Pienso, entonces, egoísta yo en mi esencia más literaria, que a mí, al insignificante ser humano con la etiqueta nominal Alexis Díaz-Pimienta, no me había tocado vivir aún ningún acontecimiento histórico de grandes magnitudes. Excepcional, único, de dimensiones lamentablemente épicas. Y este lo es, seguro. Yo nunca había vivido nada igual. Los grandes hechos de la historia, al menos para mí, estaban en los libros, en las fotos, en los filmes (sobre todo en los documentales).

Y heme aquí, encerrado en casa, lavándome las manos como un poseso, buscando geles, mascarillas, comida de contingencia. Heme envuelto en mi heroicidad doméstica, tan individual que tiene efecto colectivo. Heme aquí mirando a mis prójimos más próximos con prudente distancia, con preocupación sincera. Somos, todos, tristes protagonistas de una guerra epidémica.
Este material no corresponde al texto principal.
(* ===== verification/ActionExamples.v ===== *)
(** * Workers at work

    A worker moves a version to the cold tier, and another one expires it: the programs of the workers run
    from their first line to their last, and the theorems on workers are applied to the runs. *)

From Stdlib Require Import ZArith Lia Ascii.
From Stdlib Require String.
From stdpp Require Import base list strings pretty sorting gmap.
From S2P Require Import Prelude Bytes Errors Chrono VersionModel LifecycleModel LifecycleConfig LifecycleEval Database Transaction.
From S2P Require Import ObjectStore ResidencyStore VersionStore VersionSpec VersionReads Publication VersionSystem StoreEffects Examples.
From S2P Require Import ImportDb Ownership LifecycleActions LifecycleQueue LifecycleExamples Revalidation Transitions TransitionRuns.
From S2P Require Import TransitionSystem TransitionTheorems TransitionExamples TransitionWorker Expiration ActionWorkers.

#[local] Open Scope string_scope.
#[local] Open Scope list_scope.
#[local] Open Scope Z_scope.
#[local] Open Scope rust_scope.

#[local] Existing Instances sample_uuid sample_uuid_laws sample_ownership sample_granted queue_chrono queue_codec sample_codec
  sample_codec_laws.

(** ** What workers draw *)

Definition draws (uuid : string) : Draws :=
  {| dr_clock := clock 300; dr_leases := Ok tt; dr_uuid := uuid; dr_public := "u" +:+ uuid; dr_row := "row" +:+ uuid |}.

Lemma next_sequence_small b k o n : Forall (fun v => v_sequence v <= n) (versions o) -> Forall (fun v => 0 <= v_sequence v) (versions o) ->
  0 <= n -> 0 < next_sequence b k o <= n + 1.
Proof.
  intros Hn H0 Hp. unfold next_sequence. destruct (head _) as [z|] eqn:E; simpl; [|lia].
  apply head_elem, elem_of_sort_by, list_elem_of_fmap in E as (v & -> & Hv).
  apply elem_of_key_rows in Hv as [Hv _]. rewrite Forall_forall in Hn, H0. specialize (Hn v Hv). specialize (H0 v Hv). lia.
Qed.

Definition unused_in (uuid : string) (w : World) : bool :=
  bool_decide (uuid ∉ w_used w) && bool_decide ("row" +:+ uuid ∉ w_rows w)
  && forallb (fun v => negb (String.eqb (v_id v) ("row" +:+ uuid)) && negb (bool_decide (v_version_id v = Some ("u" +:+ uuid)))
                       && (0 <=? v_sequence v) && (v_sequence v <=? 100)) (versions (wd_objects (w_db w))).

Lemma drawn_sample uuid w : unused_in uuid w = true -> drawn (draws uuid) w.
Proof.
  unfold unused_in. rewrite !andb_true_iff. intros [[H1%bool_decide_eq_true H2%bool_decide_eq_true] H3].
  rewrite forallb_forall in H3.
  assert (forall v, v ∈ versions (wd_objects (w_db w)) -> v_id v <> "row" +:+ uuid /\ v_version_id v <> Some ("u" +:+ uuid)
    /\ 0 <= v_sequence v <= 100) as Hall.
  { intros v Hv%list_elem_of_In%H3. rewrite !andb_true_iff in Hv. destruct Hv as [[[E1 E2] E3] E4].
    apply negb_true_iff in E1, E2. apply String.eqb_neq in E1. apply bool_decide_eq_false in E2. split_and!; try done; lia. }
  split; [done|done|]. intros b k. split; [done|done|intros v Hv; by destruct (Hall v Hv) as (? & ? & _)|].
  destruct (next_sequence_small b k (wd_objects (w_db w)) 100) as [Hlo Hhi]; [rewrite Forall_forall; intros v Hv; by apply Hall..|done|].
  unfold fits_i64, i64_max, i64_min. lia.
Qed.

(** ** A worker at work *)

Definition sample_config : ValidatedLifecycleConfig :=
  {| max_attempts := 8; base_backoff_secs := 1; max_backoff_secs := 60; action_lease := 1000000 |}.

(** Its transactions; the identifier that the preparation draws names the saga. *)
Abbreviation read_now := (fun _ : Draws => let* saga := lock_optional_saga_for_action sample_claim in commit saga).
Abbreviation admit_now := (admit_transaction sample_claim (draws "x2")).
Definition admitted : WorkerDb := Eval vm_compute in after admit_now claimed.
Abbreviation revalidate_now := (revalidate_transaction sample_claim sample_guard (draws "x3")).
Abbreviation renew_now uuid := (renew_transaction sample_claim sample_config (draws uuid)).
Definition renewed : WorkerDb := Eval vm_compute in after (renew_now "x4") admitted.
Abbreviation prepare_now := (prepare_transaction sample_claim sample_guard "hot-node" "cold-node" (draws "s1")).
Definition run_prepared : WorkerDb := Eval vm_compute in after prepare_now renewed.
Definition run_prepared_row : TransitionSaga := Eval vm_compute in default no_saga (saga_in run_prepared).
Definition run_copied : WorkerDb := Eval vm_compute in after (copy_transaction sample_claim run_prepared_row (draws "x7")) run_prepared.
Definition run_copied_row : TransitionSaga := Eval vm_compute in default no_saga (saga_in run_copied).
Definition run_verified : WorkerDb := Eval vm_compute in
  after (verified_transaction sample_claim run_copied_row cold_receipt (draws "x9")) run_copied.
Definition run_published : WorkerDb := Eval vm_compute in
  after (publish_transaction sample_claim sample_guard run_copied_row cold_receipt (draws "x10")) run_verified.
Definition run_published_row : TransitionSaga := Eval vm_compute in default no_saga (saga_in run_published).
Definition run_cleaned : WorkerDb := Eval vm_compute in
  after (cleanup_transaction sample_claim sample_guard run_published_row (draws "x11")) run_published.

Lemma fleet_commit {B} (m : Draws -> WTx (B * bool)) k d b db' w s :
  drawn d w -> m d (w_db w) = Ok ((b, true), db') ->
  rtc fleet_step ([k (Ok b)], committed d db' w) s -> rtc fleet_step ([Transact m k], w) s.
Proof. intros Hu E Hs. eapply rtc_l; [|exact Hs]. by apply (fl_work [] _ _ []), wk_commit. Qed.
Lemma fleet_answer {B} (k : B -> Work unit) x w s : rtc fleet_step ([k x], w) s -> rtc fleet_step ([Await k], w) s.
Proof. intros Hs. eapply rtc_l; [|exact Hs]. apply (fl_work [] _ _ []), wk_answer. Qed.

Ltac fleet_commits uuid b db :=
  eapply (fleet_commit _ _ (draws uuid) b db);
  [apply drawn_sample; vm_compute; reflexivity|vm_compute; reflexivity|].

Lemma fleet_idle fleet w w' : rtc world_step w w' -> rtc fleet_step (fleet, w) (fleet, w').
Proof. intros Hr. induction Hr; [done|]. eapply rtc_l; [by apply fl_others|done]. Qed.

(** The worker moves the version, and nothing else happens meanwhile. *)
Lemma worker_run : exists w, rtc fleet_step ([execute_claimed_action sample_claim sample_config (Some true)], world_claimed) ([work_done], w)
  /\ w_db w = run_cleaned.
Proof.
  eexists. split.
  - apply (fleet_answer _ false).
    fleet_commits "x1" (None : option TransitionSaga) claimed.
    fleet_commits "x2" (Some sample_guard) admitted.
    fleet_commits "x3" true admitted.
    apply (fleet_answer _ (0%nat, Some (Ok "hot-node" : AppResult string, Ok "cold-node" : AppResult string))).
    fleet_commits "x4" true renewed.
    fleet_commits "s1" (Some run_prepared_row) run_prepared.
    apply (fleet_answer _ (0%nat, Some (Ok cold_receipt : AppResult TierCopyReceipt))).
    fleet_commits "x6" true run_prepared.
    fleet_commits "x7" run_copied_row run_copied.
    apply (fleet_answer _ (0%nat, Some (Ok "hot-node" : AppResult string, Ok cold_receipt : AppResult TierCopyReceipt))).
    fleet_commits "x8" true run_copied.
    fleet_commits "x9" tt run_verified.
    fleet_commits "x10" (Some run_published_row) run_published.
    fleet_commits "x11" tt run_cleaned.
    apply rtc_refl.
  - reflexivity.
Qed.

Lemma fleet_refines_witness :
  exists w, rtc fleet_step ([], empty_world one_bucket) ([work_done], w) /\ reachable_world w
    /\ (ts_settlement_kind <$> sagas (w_db w) !! "a1") = Some (Some "cleanup_complete")
    /\ (r_primary_tier <$> find_residency "r1" (wd_objects (w_db w))) = Some "cold".
Proof.
  destruct worker_run as (w & Hr & Hdb). exists w.
  assert (rtc fleet_step ([], empty_world one_bucket) ([work_done], w)) as Hrun.
  { etrans; [exact (fleet_idle [] _ _ stored_reachable)|]. etrans; [exact (fleet_idle [] _ _ action_claimed_reachable)|].
    eapply rtc_l; [exact (fl_start sample_claim sample_config (Some true) [] world_claimed claim_given)|exact Hr]. }
  split; [exact Hrun|]. split; [exact (fleet_refines one_bucket _ w Hrun)|]. rewrite Hdb. split; vm_compute; reflexivity.
Defined.

(** ** An expiration *)

Definition expire_action : NewLifecycleAction :=
  {| act_idempotency_key := EmptyString; act_bucket := "b"; act_config_revision := 1; act_rule_identity := RuleId "drop";
     act_kind := ExpireCurrent; act_target := act_target move_action; act_due_at := 0 |}.
Definition target_r1 : VersionTargetIdentity :=
  {| vt_bucket := "b"; vt_key := "k"; vt_version_row_id := "r1"; vt_public_version_id := Opaque "u1"; vt_kind := KObject;
     vt_object_id := Some "o1"; vt_sequence := 1 |}.

Definition ex_configured : WorkerDb := Eval vm_compute in
  {| wd_lifecycle := wd_lifecycle stored; wd_objects := wd_objects stored;
     wd_configs := {["b" := config_row "expire"]};
     wd_tags := {[("o1", "color") := "red"]}; wd_uploads := wd_uploads stored |}.
Abbreviation queue_expire := (insert_idempotent "a1" expire_action 100).
Definition ex_queued : WorkerDb := Eval vm_compute in after (on_lifecycle queue_expire) ex_configured.
Definition ex_claimed : WorkerDb := Eval vm_compute in after (on_lifecycle claim_move) ex_queued.
Definition expire_claim : ClaimedLifecycleAction := Eval vm_compute in
  default no_claim (head (result (on_lifecycle claim_move) ex_queued [])).

Abbreviation admit_expire := (fun d : Draws =>
  let* guard := on_tickets (try_admit_lifecycle_mutation "b" "k" "a1" 1 0 (fun i => us (dr_clock d (1 + i)%nat)) (us (dr_clock d 0%nat))) in
  commit guard).
Definition ex_admitted : WorkerDb := Eval vm_compute in after (admit_expire (draws "y2")) ex_claimed.
Abbreviation expire_now := (final_transaction expire_claim target_r1 sample_guard 8 (draws "y3")).
Definition ex_expired : WorkerDb := Eval vm_compute in after expire_now ex_admitted.

Lemma queue_expire_runs : queue_expire (wd_lifecycle ex_configured) = Ok (true, wd_lifecycle ex_queued).
Proof. vm_compute. reflexivity. Qed.
Lemma claim_expire_runs : claim_move (wd_lifecycle ex_queued) = Ok ([expire_claim], wd_lifecycle ex_claimed).
Proof. vm_compute. reflexivity. Qed.
Lemma expire_runs : expire_now ex_admitted = Ok ((tt, true), ex_expired).
Proof. vm_compute. reflexivity. Qed.

Definition world_expiring : World := world_of ex_admitted [expire_claim] one_used.

Lemma expiring_reachable : reachable_world world_expiring.
Proof.
  exists one_bucket. etrans; [exact stored_reachable|].
  eapply rtc_l; [exact (ws_others world_stored (wd_configs ex_configured) (wd_tags ex_configured) (wd_uploads ex_configured) ∅
    rows_of_sample (reflexivity _) (reflexivity _))|].
  eapply rtc_l; [apply (ws_queue (world_of ex_configured [] ∅) {| q_db := wd_lifecycle ex_queued; q_issued := []; q_used := one_used |})|].
  { exact (qs_insert (queue_of (world_of ex_configured [] ∅)) "a1" expire_action 100 true _ (not_elem_of_empty "a1") queue_expire_runs). }
  { reflexivity. }
  { apply (bool_decide_unpack _). vm_compute. exact I. }
  eapply rtc_l; [apply (ws_queue (world_of ex_queued [] one_used)
    {| q_db := wd_lifecycle ex_claimed; q_issued := [expire_claim]; q_used := one_used |})|].
  { exact (qs_claim (queue_of (world_of ex_queued [] one_used)) "w1" 1000000 8 10 200 200 (fun _ => false) _ _ claim_expire_runs). }
  { reflexivity. }
  { apply (bool_decide_unpack _). vm_compute. exact I. }
  eapply rtc_l; [apply (ws_queue (world_of ex_claimed [expire_claim] one_used)
    {| q_db := wd_lifecycle ex_admitted; q_issued := [expire_claim]; q_used := one_used |})|].
  { exact (qs_others (queue_of (world_of ex_claimed [expire_claim] one_used)) (tickets ex_admitted) (sagas ex_claimed)). }
  { reflexivity. }
  { apply (bool_decide_unpack _). vm_compute. exact I. }
  apply rtc_refl.
Qed.

Lemma expiration_only_due_witness :
  expire_now (w_db world_expiring) = Ok ((tt, true), ex_expired)
  /\ exists v, find_version "r1" (wd_objects ex_admitted) = Some v
     /\ expires ExpireCurrent Enabled "uy3" v (wd_objects ex_admitted) (wd_objects ex_expired)
     /\ history "b" "k" (wd_objects ex_expired) = [(Some "uy3", None); (Some "u1", Some "o1")].
Proof.
  split; [exact expire_runs|].
  assert (drawn (draws "y3") world_expiring) as Hd by (apply drawn_sample; vm_compute; reflexivity).
  assert (wd_objects ex_expired <> wd_objects ex_admitted) as Hne by (intros E; apply (f_equal versions) in E; discriminate E).
  destruct (expiration_only_due world_expiring expire_claim target_r1 sample_guard 8 (draws "y3") (tt, true) ex_expired
    expiring_reachable Hd expire_runs Hne)
    as (a & kind & state & v & row & json & config & version & tags & i & rule & id & st & Ha & _ & _ & _ & Hv & _ & _ & _ & _ & _ & _ & _ & _
        & Hk & _ & _ & _ & _ & Hs & Hex & _).
  exists v. split; [exact Hv|]. vm_compute in Ha. injection Ha as <-. vm_compute in Hs. injection Hs as <-.
  assert (kind = ExpireCurrent) as -> by (destruct kind; vm_compute in Hk; first [reflexivity|discriminate Hk]).
  split; [exact Hex|]. vm_compute. reflexivity.
Defined.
Y entonces pienso en África. Tantas veces ha sido África el escenario de este tipo de guerras, y desde aquí, desde España, desde la fría Europa, se veía tan lejos. Pienso en América Latina, tan desigual en todas sus desigualdades. Pienso en Cuba, tan mía, tan lejos, tan poco preparada para lo que le viene encima –nadie lo está lo suficiente–. Pienso en mi familia. Pienso en esos inesperados acontecimientos que cambian la historia de la humanidad y del mundo, ya para siempre. La peste medieval. Los viajes de Colón. Las dos Guerras Mundiales. El viaje al espacio. El 11-S. La pandemia del COVID-19.
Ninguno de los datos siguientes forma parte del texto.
(** * avito_parser: a shallow embedding of [avito_parser.py]

    The development follows the layout of the Python module:

    - Python values the module manipulates ([str] as a sequence of Unicode
      code points, [int] as [Z], exceptions as an error result);
    - the standard-library calls it makes ([str.split], [str.replace],
      [re.sub], [int], [urllib.parse.quote], [datetime.strptime],
      [str(datetime)]), each modelled at the inputs the module can pass;
    - the module's functions, under their own names;
    - the two generators ([get_pages], [get_all_ads]) as explicit
      resumable state machines whose [next] step returns the events it
      performed (HTTP requests, sleeps, HTML parses);
    - the properties of the specification, one theorem per claim. *)

From Stdlib Require Import ZArith NArith QArith List String Ascii Bool Lia.
From stdpp Require Import base option list gmap.

Local Open Scope Z_scope.

(** ** Python strings

    A Python 3 [str] is a sequence of code points.  Literals are written
    as UTF-8 text and decoded, so that the model compares code points the
    way Python does. *)

Module PyStr.

Definition char := N.
Definition str := list char.

Definition continuation (b : N) : N := N.land b 63.

(** UTF-8 decoding of well-formed text (used for literals only). *)
Fixpoint utf8_decode (fuel : nat) (bs : list N) : str :=
  match fuel, bs with
  | O, _ => []
  | _, [] => []
  | S fuel, b0 :: rest =>
      if (b0 <? 128)%N then b0 :: utf8_decode fuel rest
      else if (b0 <? 224)%N then
        match rest with
        | b1 :: rest =>
            (N.shiftl (N.land b0 31) 6 + continuation b1)%N
              :: utf8_decode fuel rest
        | _ => [b0]
        end
      else if (b0 <? 240)%N then
        match rest with
        | b1 :: b2 :: rest =>
            (N.shiftl (N.land b0 15) 12 + N.shiftl (continuation b1) 6
               + continuation b2)%N :: utf8_decode fuel rest
        | _ => [b0]
        end
      else
        match rest with
        | b1 :: b2 :: b3 :: rest =>
            (N.shiftl (N.land b0 7) 18 + N.shiftl (continuation b1) 12
               + N.shiftl (continuation b2) 6 + continuation b3)%N
              :: utf8_decode fuel rest
        | _ => [b0]
        end
  end.

Definition bytes_of_string (s : string) : list N :=
  List.map N_of_ascii (list_ascii_of_string s).

(** The Python literal [s]. *)
Definition py (s : string) : str :=
  let bs := bytes_of_string s in utf8_decode (List.length bs) bs.

(** [str.isspace] of one code point, which is also the regular
    expression class [\s] on [str] patterns. *)
Definition isspace (c : char) : bool :=
  ((9 <=? c) && (c <=? 13) || (28 <=? c) && (c <=? 32)
   || (c =? 133) || (c =? 160) || (c =? 5760)
   || (8192 <=? c) && (c <=? 8202) || (c =? 8232) || (c =? 8233)
   || (c =? 8239) || (c =? 8287) || (c =? 12288))%N.

(** The code points of the characters DIGIT ZERO of every script of
    general category Nd (Unicode 14.0.0); the nine digits that follow each
    of them complete the category. *)
Definition decimal_zeros : list N :=
  [ 0x30; 0x660; 0x6f0; 0x7c0; 0x966; 0x9e6; 0xa66; 0xae6; 0xb66; 0xbe6;
    0xc66; 0xce6; 0xd66; 0xde6; 0xe50; 0xed0; 0xf20; 0x1040; 0x1090;
    0x17e0; 0x1810; 0x1946; 0x19d0; 0x1a80; 0x1a90; 0x1b50; 0x1bb0;
    0x1c40; 0x1c50; 0xa620; 0xa8d0; 0xa900; 0xa9d0; 0xa9f0; 0xaa50;
    0xabf0; 0xff10; 0x104a0; 0x10d30; 0x11066; 0x110f0; 0x11136; 0x111d0;
    0x112f0; 0x11450; 0x114d0; 0x11650; 0x116c0; 0x11730; 0x118e0;
    0x11950; 0x11c50; 0x11d50; 0x11da0; 0x16a60; 0x16ac0; 0x16b50;
    0x1d7ce; 0x1d7d8; 0x1d7e2; 0x1d7ec; 0x1d7f6; 0x1e140; 0x1e2f0;
    0x1e950; 0x1fbf0 ]%N.

Fixpoint decimal_in (zeros : list N) (c : char) : option Z :=
  match zeros with
  | [] => None
  | z :: zeros =>
      if ((z <=? c) && (c <? z + 10))%N then Some (Z.of_N (c - z))
      else decimal_in zeros c
  end.

(** The decimal value of a code point of category Nd ([None] for every
    other code point): what the class [\d] accepts and what [int] reads. *)
Definition todecimal (c : char) : option Z := decimal_in decimal_zeros c.

Definition isdecimal (c : char) : bool :=
  match todecimal c with Some _ => true | None => false end.

Definition char_eqb (a b : char) : bool := (a =? b)%N.

Fixpoint startswith (s prefix : str) : bool :=
  match prefix, s with
  | [], _ => true
  | p :: prefix, c :: s => char_eqb p c && startswith s prefix
  | _ :: _, [] => false
  end.

(** [sub in s]. *)
Fixpoint contains (sub s : str) : bool :=
  startswith s sub || match s with [] => false | _ :: s' => contains sub s' end.

(** [s.replace(old, new)] for a non-empty [old]: occurrences are replaced
    from left to right and do not overlap; [skip] counts the characters of
    the current occurrence still to be dropped. *)
Fixpoint replace_from (old new : str) (skip : nat) (s : str) : str :=
  match s with
  | [] => []
  | c :: s' =>
      match skip with
      | S k => replace_from old new k s'
      | O =>
          if startswith s old
          then new ++ replace_from old new (Nat.pred (List.length old)) s'
          else c :: replace_from old new O s'
      end
  end.

Definition replace (s old new : str) : str :=
  match old with
  | [] => new ++ List.concat (List.map (fun c => c :: new) s)
  | _ :: _ => replace_from old new O s
  end.

(** [s.split()]: the maximal runs of non-whitespace characters; [cur] is
    the run being read. *)
Fixpoint split_from (cur : str) (s : str) : list str :=
  match s with
  | [] => match cur with [] => [] | _ => [cur] end
  | c :: s' =>
      if isspace c
      then match cur with
           | [] => split_from [] s'
           | _ => cur :: split_from [] s'
           end
      else split_from (cur ++ [c]) s'
  end.

Definition split (s : str) : list str := split_from [] s.

Fixpoint lstrip (s : str) : str :=
  match s with
  | c :: s' => if isspace c then lstrip s' else s
  | [] => []
  end.

Definition rstrip (s : str) : str := List.rev (lstrip (List.rev s)).

(** [s.strip()]. *)
Definition strip (s : str) : str := rstrip (lstrip s).

(** [sep.join(parts)]. *)
Fixpoint join (sep : str) (parts : list str) : str :=
  match parts with
  | [] => []
  | [p] => p
  | p :: parts => p ++ sep ++ join sep parts
  end.

Definition str_eqb (a b : str) : bool := bool_decide (a = b).

(** The decimal digit character of a value below ten. *)
Definition digit (d : Z) : char := (48 + Z.to_N d)%N.

Fixpoint digits_from (fuel : nat) (n : Z) (acc : str) : str :=
  match fuel with
  | O => acc
  | S fuel =>
      let acc := digit (n mod 10) :: acc in
      if n <? 10 then acc else digits_from fuel (n / 10) acc
  end.

(** [str(n)] of an [int]. *)
Definition str_of_int (n : Z) : str :=
  if n <? 0
  then 45%N :: digits_from (S (Z.to_nat (Z.log2 (- n)))) (- n) []
  else digits_from (S (Z.to_nat (Z.log2 n))) n [].

(** ['%0wd' % n] for a non-negative [n]: left-padded with zeros to width
    [w]. *)
Definition zero_pad (w : nat) (n : Z) : str :=
  let s := str_of_int n in
  List.repeat 48%N (w - List.length s) ++ s.


End PyStr.
Import PyStr.

(** ** Exceptions and results

    A call either returns a value or raises; the messages of the
    exceptions the module raises itself are kept, those of the standard
    library are abbreviated to their fixed text.  [UnicodeEncodeError] is
    a subclass of [ValueError]; [OverflowError] and [OSError] are not. *)

Inductive exn : Type :=
| ValueError (msg : str)
| KeyError (key : str)
| IndexError
| AttributeError
| TypeError
| UnicodeEncodeError
| OverflowError (msg : str)
| OSError (msg : str)
| TooManyRequests (msg : str).

(** [isinstance(e, ValueError)]. *)
Definition is_value_error (e : exn) : bool :=
  match e with
  | ValueError _ | UnicodeEncodeError => true
  | _ => false
  end.

Inductive result (A : Type) : Type :=
| Ok (a : A)
| Raise (e : exn).
Arguments Ok {A} a.
Arguments Raise {A} e.

Definition bind {A B : Type} (m : result A) (k : A -> result B) : result B :=
  match m with
  | Ok a => k a
  | Raise e => Raise e
  end.

Notation "'let*' x ':=' m 'in' k" := (bind m (fun x => k))
  (at level 10, x name, m at level 100, k at level 200).

Definition chr (s : string) : char :=
  match py s with c :: _ => c | [] => 0%N end.

(** ** [int(s)]

    Base-ten conversion of text: surrounding whitespace is dropped, one
    sign is allowed, digits of any script count, and single underscores
    may separate digits.  The conversion first scans the digits and
    refuses more than [sys.get_int_max_str_digits()] of them, 4300 in
    CPython 3.11 unless the limit is changed, which the module does not
    do. *)

Fixpoint int_digits (acc : Z) (after_digit : bool) (s : str) : option Z :=
  match s with
  | [] => if after_digit then Some acc else None
  | c :: s' =>
      match todecimal c with
      | Some d => int_digits (10 * acc + d) true s'
      | None =>
          if (c =? 95)%N && after_digit then int_digits acc false s'
          else None
      end
  end.

(** The scan: the number of digits in the leading run of digits and
    single underscores, up to the first character that is neither;
    [None] when an underscore does not follow a digit or nothing follows
    it. *)
Fixpoint scan_digits (count : Z) (after_digit : bool) (s : str)
    : option Z :=
  match s with
  | [] => if after_digit then Some count else None
  | c :: s' =>
      if isdecimal c then scan_digits (count + 1) true s'
      else if after_digit then
        if (c =? 95)%N then scan_digits count false s' else Some count
      else None
  end.

Definition int_max_str_digits : Z := 4300.

Definition invalid_literal : exn :=
  ValueError (py "invalid literal for int() with base 10").

Definition digits_exceeded : exn :=
  ValueError
    (py "Exceeds the limit (4300 digits) for integer string conversion").

Definition int (s : str) : result Z :=
  let unsigned t :=
    match scan_digits 0 false t with
    | Some count =>
        if int_max_str_digits <? count then Raise digits_exceeded
        else
          match int_digits 0 false t with
          | Some n => Ok n
          | None => Raise invalid_literal
          end
    | None => Raise invalid_literal
    end in
  match strip s with
  | c :: t =>
      if char_eqb c (chr "+") then unsigned t
      else if char_eqb c (chr "-") then let* n := unsigned t in Ok (- n)
      else unsigned (c :: t)
  | [] => unsigned []
  end.

(** ** Regular expressions of [_strptime]

    The fragment of [re] that the directive patterns of [_strptime.TimeRE]
    use.  Matching is by backtracking: [matches r s] lists, in the order
    the engine tries them, the ways [r] matches a prefix of [s], each with
    its named groups, the text it matched and the text left over.
    [re.match] takes the first. *)

Inductive regex : Type :=
| Eps
| Chr (c : char)
| Rng (lo hi : char)
| Dec
| Spaces
| Cat (r1 r2 : regex)
| Alt (r1 r2 : regex)
| Grp (name : char) (r : regex).

Definition groups := list (char * str).

(** One way a pattern matches: the named groups, the text matched and
    the text left over. *)
Record hit : Type := mk_hit {
  found : groups;
  matched : str;
  rest : str
}.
Y no me vengo abajo, no, porque las personas, todas, tenemos una válvula secreta que se activa en momentos extremos. Como este. Entonces, sin pensarlo dos veces, me pongo a cantar décimas, y a pensar en mis próximos cursos online para enseñar la décima a grandes y pequeños desde las redes; y a editar vídeos, y a escribir, mi verdadera máscara para la supervivencia. Y pienso que debo tomar el teléfono y decirles a mis hijos: «Cuando esto acabe iré corriendo a darles un abrazo y un beso que les dure hasta la próxima gran crisis».
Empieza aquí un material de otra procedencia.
Inductive event : Type :=
  | EvGenerate (p : prompt)
  | EvEmbed (texts : list string)
  | EvQuery (top_k : nat) (flt : option (gmap string cond)) (matches : list scored_match)
  | EvUpsert (ids : list string)
  | EvAnalyzeResume (text : string)
  | EvGetResumeAnalysis (resume_hash : string)
  | EvSaveResumeAnalysis (resume_hash : string)
  | EvSaveUserName (file_id : string)
  | EvGetUserName (file_id : string).

Definition is_model_call (e : event) : bool :=
  match e with
  | EvGenerate _ | EvEmbed _ => true
  | _ => false
  end.

Definition is_generate (e : event) : bool :=
  match e with
  | EvGenerate _ => true
  | _ => false
  end.

Definition is_query (e : event) : bool :=
  match e with
  | EvQuery _ _ _ => true
  | _ => false
  end.

(** A call of [analyze_resume], or the generative call it makes. *)
Definition is_analysis_call (e : event) : bool :=
  match e with
  | EvAnalyzeResume _ => true
  | EvGenerate (AnalysisPrompt _) => true
  | _ => false
  end.

(** ** main.py data *)

Inductive analysis_value : Type :=
  | ANone
  | ADict (d : dict)
  | AStr (s : string).

Record upload_response : Type := {
  r_file_id : string;
  r_greeting : string;
  r_analysis : analysis_value
}.

(** An upload: the file name, what the PDF library reads from the bytes,
    and the identifier [uuid.uuid4()] draws for it. *)
Record upload_file : Type := {
  filename : string;
  pages : result (list string);
  uuid4 : string
}.

Record ChatRequest : Type := {
  user_message : string;
  file_id : string
}.

Definition msg_no_file_id : string :=
  "Please upload a valid resume in PDF format before we start chatting. 🙂".

Definition msg_no_resume : string :=
  "I couldn't find any valid resume content linked to this chat." +:+
  String newline (String newline
  "👉 Please upload your actual resume in **PDF format** and then try asking your question again.") +:+
  String newline
  "Right now it looks like you might have uploaded a random or non-resume PDF. 🙂".

Definition msg_not_a_resume : string :=
  "I could not detect this file as a proper resume. " +:+
  "Please upload a clear resume PDF for best results.".

Definition greeting_default : string :=
  "Hi there! I’ve loaded your file. " +:+
  "This isn’t a resume, please upload that next.".

Definition greeting_for (user_name : string) : string :=
  "Hi " +:+ user_name +:+ "! I’ve analyzed your resume. " +:+
  "Ask me anything—STAR stories, interview prep, project explanations, LinkedIn summary—" +:+
  "I'm your personal career coach now.".

(** [sep.join(parts)] *)
Definition join (sep : string) (parts : list string) : string :=
  String.concat sep parts.

(** ** The backend over its services *)

Section Backend.

(** The embedding model, the vector index and the library functions the
    code calls. *)
Context {vector index_t : Type}.
Variable embed_content : list string -> list vector.
Variable index_query :
  index_t -> vector -> nat -> option (gmap string cond) -> list scored_match.
Variable index_upsert : index_t -> list (item vector) -> index_t.
Variable sha256_hexdigest : string -> string.
Variable py_hash : string -> Z.
Variable json_loads : string -> option json.

(** Everything that outlives a request: the two tables of db.py, the
    module-level [_ANALYSIS_CACHE], the index, and the calls made so far
    (latest last). *)
Record world : Type := {
  sessions : gmap string string;
  resumes : gmap string (dict * string);
  ANALYSIS_CACHE : gmap Z dict;
  index : index_t;
  calls : list event
}.

(** A computation may change the world and may raise. *)
Definition M (A : Type) : Type := world -> result A * world.

#[local] Instance M_ret : MRet M := fun A a w => (Ok a, w).
#[local] Instance M_bind : MBind M := fun A B k m w =>
  match m w with
  | (Ok a, w') => k a w'
  | (Raise e, w') => (Raise e, w')
  end.

(** The world after some more calls. *)
Definition add_calls (w : world) (evs : list event) : world :=
  {| sessions := sessions w; resumes := resumes w;
     ANALYSIS_CACHE := ANALYSIS_CACHE w; index := index w;
     calls := calls w ++ evs |}.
Y decirle a mis ex: «Cuando esto acabe iré corriendo a abrazarlas y a agradecerles los tantos años juntos, los hermosos momentos que hemos vivido y disfrutado». Y a mis amigos: «Cuando esto acabe los iré a visitar, compraré ron, sacaré el dominó, leeremos poemas, cantaremos canciones, reiremos a mandíbula batiente como antes». Y a mi pareja: «Cuando esto acabe seguiremos confinados en el amor, en la compañía, en la empatía, en el cariño preocupado». Y a mi madre, que está empezando a escribir décimas a sus 80 años: «Mamá, cuando esto acabe nos quedarán 80 años más para quererte mucho, para cuidarte y agradecerte y admirarte».

Y a mis hermanos: «Cuando esto acabe, bróders, asaremos un puerco, compraremos cervezas, hablaremos en voz altísima hasta escandalizar a los vecinos, improvisaremos décimas como unos descocidos». Y a la cuota de desconocidos que me corresponde: «¡Ey, ustedes! Cuando esto acabe nos cruzaremos otra vez por las calles, dentro de los ascensores, en el transporte público, y nos sonreiremos todos, y nos diremos “hola”, “buenos días”, “gracias”, “vaya usted con Dios”, aunque no seamos creyentes». Y así todo el tiempo: «Cuando esto acabe», «cuando esto acabe», «cuando esto acabe».

Pero, entonces, la señora Cuando Esto Acabe, que lo sabe todo y lo oye todo –hasta los pensamientos–, me mira sonrisueña detrás del nasobuco, a un metro de distancia; me guiña un ojo y me dice, casi sin mover los labios: «¡Eres un copión!», con un tono infantil indescriptible. Y ya está: sonriendo yo también, pienso en mis nietas.